(** * Stowrage: an in-process keyed store with a name index and an id index

    A shallow embedding of [src/stowrage.ts].  The class [Stowrage] keeps two
    JavaScript [Map]s (#DB: name -> entry, #IDMap: id -> name), an id counter
    (#id), an optional SQLite handle (#SQLDB) and the public fields
    [maxEntries], [name] and [isPersistent] ([path] only names the directory
    of the database file, whose contents [init] takes as an argument).
    Methods are embedded as computations in a state-and-exception monad over
    the instance's fields: a [throw] keeps whatever the method had already
    written, exactly as a JavaScript exception does.

    The file has two parts: the definitions, then the lemmas and theorems. *)

From Stdlib Require Import ZArith List String Bool Lia Permutation.
Import ListNotations.

Local Open Scope Z_scope.
Local Open Scope string_scope.

(** ** JavaScript values

    [DataType] defaults to [unknown]: any JavaScript value can be stored.
    Numbers are the integers (ids, counts and range bounds are integers below
    2^53, where double arithmetic is exact).  An object is the record of its
    own properties in insertion order together with its prototype: [JObj] is
    a plain object (an object literal, the result of [JSON.parse]), whose
    prototype is [Object.prototype]; [JObjProto proto props] is an object
    whose prototype is the object [proto], or none when [proto] is [null].
    Arrays and functions are not values of the model, and a value stands for
    itself: two entries that were given one and the same object are two
    values here. *)

#[warnings="-register-all"]
Inductive JsValue : Type :=
| JUndefined
| JNull
| JBool (b : bool)
| JNum (n : Z)
| JStr (s : string)
| JObj (props : list (string * JsValue))
| JObjProto (proto : JsValue) (props : list (string * JsValue)).

(** [typeof v === "object"]: true of objects and of [null]. *)
Definition typeof_object (v : JsValue) : bool :=
  match v with
  | JNull | JObj _ | JObjProto _ _ => true
  | _ => false
  end.

(** [typeof v === "undefined"]. *)
Definition typeof_undefined (v : JsValue) : bool :=
  match v with
  | JUndefined => true
  | _ => false
  end.

(** Truthiness of a [string | undefined]: [undefined] and the empty string
    are falsy. *)
Definition truthy_string (o : option string) : bool :=
  match o with
  | Some s => negb (s =? "")
  | None => false
  end.

(** The narrowing [if (name) ...] performs on a [string | undefined]: the
    string when it is truthy. *)
Definition truthy_name (o : option string) : option string :=
  match o with
  | Some s => if s =? "" then None else Some s
  | None => None
  end.

(** Truthiness of a [number | undefined]: [undefined] and [0] are falsy. *)
Definition truthy_number (o : option Z) : bool :=
  match o with
  | Some n => negb (n =? 0)%Z
  | None => false
  end.

(** Truthiness of a [boolean | undefined]. *)
Definition truthy_boolean (o : option bool) : bool :=
  match o with
  | Some b => b
  | None => false
  end.

(** ** JavaScript [Map]

    A [Map] iterates in insertion order; [set] on a key already present
    keeps its position, [delete] removes it.  Keys are compared by
    SameValueZero, which on strings and integers is equality. *)

Class JsKey (K : Type) : Type := {
  key_eqb : K -> K -> bool;
  key_eqb_spec : forall a b : K, reflect (a = b) (key_eqb a b)
}.

#[export] Instance JsKey_string : JsKey string :=
  {| key_eqb := String.eqb; key_eqb_spec := String.eqb_spec |}.

#[export] Instance JsKey_number : JsKey Z :=
  {| key_eqb := Z.eqb; key_eqb_spec := Z.eqb_spec |}.
(** * Translator-Rephraser: the relay of [app.py]

    A shallow embedding of the pure helpers of [app.py] ([is_arabic],
    [clean_response], [create_prompt]) and of the streaming [generator]
    that relays the lines of the upstream response as event-stream frames.

    Python strings are sequences of Unicode code points, so a [str] is a
    [list N].  The values that [json.loads] and [request.get_json] can
    return are the inductive [pyval]; an object is a finite map from key
    strings to values. *)

From Stdlib Require Import NArith ZArith List String Ascii Bool Lia.
From Stdlib Require Import Floats.SpecFloat DecimalString.
From stdpp Require Import base option list gmap.

Set Warnings "-register-all".
Local Open Scope N_scope.

(** ** Strings *)

Abbreviation pystr := (list N).

(** A literal of the source that holds ASCII characters only. *)
Definition lit (s : string) : pystr :=
  List.map N_of_ascii (list_ascii_of_string s).

Definition dquote : pystr := [34].
Definition nl : pystr := [10].

(** [sub in s] for two strings: [sub] occurs in [s] as a contiguous run. *)
Fixpoint starts_with (sub s : pystr) : bool :=
  match sub, s with
  | [], _ => true
  | _ :: _, [] => false
  | a :: sub', b :: s' => (a =? b) && starts_with sub' s'
  end.

Fixpoint contains (sub s : pystr) : bool :=
  starts_with sub s ||
  match s with
  | [] => false
  | _ :: s' => contains sub s'
  end.

Definition infix (sub s : pystr) : Prop :=
  exists pre post : pystr, s = pre ++ sub ++ post.

(** [agrees r s]: [r] and [s] are equal as far as both go. *)
Fixpoint agrees (r s : pystr) : bool :=
  match r, s with
  | a :: r', b :: s' => (a =? b) && agrees r' s'
  | _, _ => true
  end.

(** [no_start_in r pre]: at no position of [pre] does [r] agree with the
    rest of [pre], so no occurrence of [r] in a string that starts with
    [pre] begins inside [pre]. *)
Fixpoint no_start_in (r pre : pystr) : bool :=
  match pre with
  | [] => true
  | _ :: pre' => negb (agrees r pre) && no_start_in r pre'
  end.

(** ** Python values and exceptions *)

Inductive pyval :=
| PyNone
| PyBool (b : bool)
| PyInt (z : Z)
| PyFloat (f : spec_float)
| PyStr (s : pystr)
| PyList (l : list pyval)
| PyDict (d : gmap pystr pyval).

(** The exception classes that the relay can meet.  [ValueError] stands for
    its two subclasses raised while decoding a line, [UnicodeDecodeError]
    and [json.JSONDecodeError]; [RequestException] is the root of the
    exceptions of the [requests] library and no other class here is one
    of its subclasses. *)
Inductive exn :=
  RequestException | ValueError | TypeError | AttributeError | KeyError.

Inductive result (A : Type) :=
| Ok (a : A)
| Raise (e : exn).
Arguments Ok {A} a.
Arguments Raise {A} e.

(** [bool(v)]: the truth value of a Python value. *)
Definition truthy (v : pyval) : bool :=
  match v with
  | PyNone => false
  | PyBool b => b
  | PyInt z => negb (z =? 0)%Z
  | PyFloat (S754_zero _) => false
  | PyFloat _ => true
  | PyStr s => negb (bool_decide (s = []))
  | PyList l => match l with [] => false | _ :: _ => true end
  | PyDict d => negb (bool_decide (d = ∅))
  end.

Definition isinstance_str (v : pyval) : bool :=
  match v with PyStr _ => true | _ => false end.

(** ** Regular expressions of one character class *)

Definition in_range (lo hi c : N) : bool := (lo <=? c) && (c <=? hi).

(** [re.search(cls, s)] as a truth value: some character is in the class. *)
Definition re_search_class (cls : N -> bool) (s : pystr) : bool :=
  existsb cls s.

(** [re.sub(cls, repl, s)]: every character of the class is replaced. *)
Definition re_sub_class (cls : N -> bool) (repl s : pystr) : pystr :=
  List.concat (List.map (fun c => if cls c then repl else [c]) s).

(** [s.replace(old, new)] for a string [old] of one character. *)
Fixpoint str_replace_char (old : N) (new s : pystr) : pystr :=
  match s with
  | [] => []
  | c :: s' =>
      (if c =? old then new else [c]) ++ str_replace_char old new s'
  end.

(** ** [is_arabic] *)

(** The class from U+0600 to U+06FF. *)
Definition arabic_block (c : N) : bool := in_range 0x0600 0x06FF c.

Definition is_arabic (text : pyval) : bool :=
  if negb (truthy text) || negb (isinstance_str text) then false
  else
    match text with
    | PyStr s => re_search_class arabic_block s
    | _ => false
    end.

Definition Arabic : pystr := lit "Arabic".
Definition English : pystr := lit "English".

(** [source_language] of [generate]. *)
Definition source_language (original_text : pyval) : pystr :=
  if is_arabic original_text then Arabic else English.

(** ** [clean_response] *)

(** The class from U+064B to U+065F, with U+0670. *)
Definition arabic_diacritics (c : N) : bool :=
  in_range 0x064B 0x065F c || (c =? 0x0670).

Definition question_mark : N := 63.

Definition clean_str (text : pystr) : pystr :=
  let cleaned_text := re_sub_class arabic_diacritics [] text in
  let cleaned_text := str_replace_char question_mark [] cleaned_text in
  cleaned_text.

(** [re.sub] raises [TypeError] on an argument that is no string. *)
Definition clean_response (text : pyval) : result pyval :=
  if negb (truthy text) then Ok text
  else
    match text with
    | PyStr s => Ok (PyStr (clean_str s))
    | _ => Raise TypeError
    end.

(** The two character sets in arithmetic form: the Arabic diacritics are
    the code points U+064B to U+065F and U+0670, and the cleaner removes
    them and the question mark. *)
Definition Diacritic (c : N) : Prop :=
  (0x064B ≤ c ∧ c ≤ 0x065F) ∨ c = 0x0670.

Definition Removed (c : N) : Prop := Diacritic c ∨ c = 63.

Definition InArabicBlock (c : N) : Prop := 0x0600 ≤ c ∧ c ≤ 0x06FF.

#[global] Instance Diacritic_dec (c : N) : Decision (Diacritic c).
Proof. unfold Diacritic. apply _. Defined.

#[global] Instance Removed_dec (c : N) : Decision (Removed c).
Proof. unfold Removed. apply _. Defined.

(** [result] as an error monad: the exception of the first call leaves. *)
Definition bind {A B : Type} (m : result A) (k : A -> result B) : result B :=
  match m with
  | Ok a => k a
  | Raise e => Raise e
  end.
(** * SwaggerForge: the Swagger service (src/services/swaggerService.ts)

    A shallow embedding of [parseSwagger], [resolveRef], [generateSampleJson]
    and [generateTestCases], and the properties of the specification that
    concern them; then of the exporters [generatePythonScripts] and
    [generatePostman], up to the call of [downloadFile] that ends them.

    The service works on untyped documents ([any]), so the embedding works
    on JSON values and spells out what JavaScript does on each shape of
    value: truthiness, property reads on objects, arrays and strings, the
    [TypeError] of a property read on [null]/[undefined] or of a call of a
    method that the value does not have, and string conversion.

    Modelling boundaries, stated once:
    - numbers are integers ([Z]); no claim depends on a fractional value;
    - strings are byte strings, [toUpperCase] and indexing act on ASCII;
    - a property read sees own properties only.  The members inherited from
      the built-in prototypes ([constructor], [toString], ...) are
      functions, not JSON data; none of the fixed keys read by the service
      names one, so only a reference pointer with such a segment is outside
      the embedding.  The one object that the service reads under
      arbitrary keys and then calls a method on, [folders] in
      [generatePostman], is modelled with its inherited names;
    - the fields of an object are listed in enumeration order, each key
      once, as [JSON.parse] and the service itself build them;
    - [console.error] in the [catch] branch has no effect on what is
      returned and is left out;
    - the JavaScript call stack is unbounded here. *)

From Stdlib Require Import String Ascii List ZArith Lia Bool Arith.
From Stdlib Require Import DecimalString.
Import ListNotations.
Open Scope string_scope.

(** ** Outcomes: a value, a thrown exception, or fuel exhausted *)

Inductive exn : Type :=
| TypeError.

Inductive outcome (A : Type) : Type :=
| Ret (a : A)
| Raise (e : exn)
| NoFuel.

Arguments Ret {A} a.
Arguments Raise {A} e.
Arguments NoFuel {A}.

Definition bind {A B : Type} (m : outcome A) (f : A -> outcome B) : outcome B :=
  match m with
  | Ret a => f a
  | Raise e => Raise e
  | NoFuel => NoFuel
  end.

Notation "x <- m ;; k" := (bind m (fun x => k))
  (at level 61, m at next level, right associativity).

(** [try { body } catch (e) { handler }]: every exception is caught. *)
Definition try_catch {A : Type} (body : outcome A) (handler : exn -> outcome A) : outcome A :=
  match body with
  | Raise e => handler e
  | other => other
  end.

Definition returns {A : Type} (m : outcome A) : Prop := exists a, m = Ret a.

(** ** JSON values *)

#[local] Set Warnings "-register-all".

Inductive json : Type :=
| JUndef
| JNull
| JBool (b : bool)
| JNum (n : Z)
| JStr (s : string)
| JArr (items : list json)
| JObj (fields : list (string * json)).

(** The fields of an object are kept in JavaScript's enumeration order:
    array-index keys in ascending order first, then the other keys in
    insertion order. *)
Definition obj : Type := list (string * json).

Definition truthy (v : json) : bool :=
  match v with
  | JUndef | JNull => false
  | JBool b => b
  | JNum n => negb (n =? 0)%Z
  | JStr s => negb (s =? "")
  | JArr _ | JObj _ => true
  end.

Definition nullish (v : json) : bool :=
  match v with
  | JUndef | JNull => true
  | _ => false
  end.

Definition is_undef (v : json) : bool :=
  match v with
  | JUndef => true
  | _ => false
  end.

(** [v === "lit"] *)
Definition str_is (v : json) (lit : string) : bool :=
  match v with
  | JStr s => s =? lit
  | _ => false
  end.

(** [typeof v === 'object'], which holds of [null] and of arrays too. *)
Definition typeof_object (v : json) : bool :=
  match v with
  | JNull | JArr _ | JObj _ => true
  | _ => false
  end.

Definition is_array (v : json) : bool :=
  match v with
  | JArr _ => true
  | _ => false
  end.

(** ** Keys, indices and decimal numerals *)

Definition string_of_nat (n : nat) : string :=
  NilEmpty.string_of_uint (Nat.to_uint n).

Definition string_of_Z (z : Z) : string :=
  NilZero.string_of_int (Z.to_int z).

(** A key is an array index when it is the canonical decimal numeral of a
    number below 2^32 - 1. *)
Definition index_of_key (k : string) : option nat :=
  match NilEmpty.uint_of_string k with
  | Some u =>
      let n := Nat.of_uint u in
      if (string_of_nat n =? k) && (N.of_nat n <? 4294967295)%N
      then Some n else None
  | None => None
  end.

Fixpoint lookup (k : string) (m : obj) : option json :=
  match m with
  | [] => None
  | (k', v) :: rest => if k' =? k then Some v else lookup k rest
  end.

Definition has_key (k : string) (m : obj) : bool :=
  match lookup k m with
  | Some _ => true
  | None => false
  end.

(** [v[k]] for a value that is neither [null] nor [undefined]. *)
Definition prop (v : json) (k : string) : json :=
  match v with
  | JObj m =>
      match lookup k m with
      | Some x => x
      | None => JUndef
      end
  | JArr l =>
      if k =? "length" then JNum (Z.of_nat (length l))
      else match index_of_key k with
           | Some i => nth i l JUndef
           | None => JUndef
           end
  | JStr s =>
      if k =? "length" then JNum (Z.of_nat (String.length s))
      else match index_of_key k with
           | Some i =>
               match String.get i s with
               | Some c => JStr (String c "")
               | None => JUndef
               end
           | None => JUndef
           end
  | _ => JUndef
  end.

(** [v[k]] in general: reading a property of [null] or [undefined] throws. *)
Definition get (v : json) (k : string) : outcome json :=
  if nullish v then Raise TypeError else Ret (prop v k).

(** [v?.[k]] *)
Definition opt_get (v : json) (k : string) : json :=
  if nullish v then JUndef else prop v k.

Definition index_keys (n : nat) : list string :=
  map string_of_nat (seq 0 n).

(** [Object.keys(v)] *)
Definition object_keys (v : json) : outcome (list string) :=
  match v with
  | JUndef | JNull => Raise TypeError
  | JObj m => Ret (map fst m)
  | JArr l => Ret (index_keys (length l))
  | JStr s => Ret (index_keys (String.length s))
  | JBool _ | JNum _ => Ret []
  end.

(** The own enumerable properties of a value, as the spread syntax
    [{...v}] copies them. *)
Definition own_entries (v : json) : obj :=
  match v with
  | JObj m => m
  | JArr l => combine (index_keys (length l)) l
  | _ => []
  end.

(** Defining property [k] on an object: an existing key keeps its place; a
    new array-index key goes among the index keys, in ascending order; any
    other new key goes last. *)
Fixpoint obj_insert_index (i : nat) (k : string) (v : json) (m : obj) : obj :=
  match m with
  | [] => [(k, v)]
  | (k', v') :: rest =>
      match index_of_key k' with
      | Some j =>
          if (i <? j)%nat then (k, v) :: m
          else (k', v') :: obj_insert_index i k v rest
      | None => (k, v) :: m
      end
  end.

Fixpoint obj_replace (k : string) (v : json) (m : obj) : obj :=
  match m with
  | [] => []
  | (k', v') :: rest =>
      if k' =? k then (k, v) :: rest else (k', v') :: obj_replace k v rest
  end.

Definition obj_set (m : obj) (k : string) (v : json) : obj :=
  if has_key k m then obj_replace k v m
  else match index_of_key k with
       | Some i => obj_insert_index i k v m
       | None => (m ++ [(k, v)])%list
       end.

(** [{ ...combined, ...generated }] *)
Definition spread (combined : obj) (generated : json) : obj :=
  fold_left (fun acc kv => obj_set acc (fst kv) (snd kv)) (own_entries generated) combined.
......
[ACTION ITEM]:
Only the lines above that include the word "lookup" belong in the answer; copy each one.

[SOLUTION BELOW]:
Fixpoint lookup (k : string) (m : obj) : option json :=
  | (k', v) :: rest => if k' =? k then Some v else lookup k rest
  match lookup k m with
      match lookup k m with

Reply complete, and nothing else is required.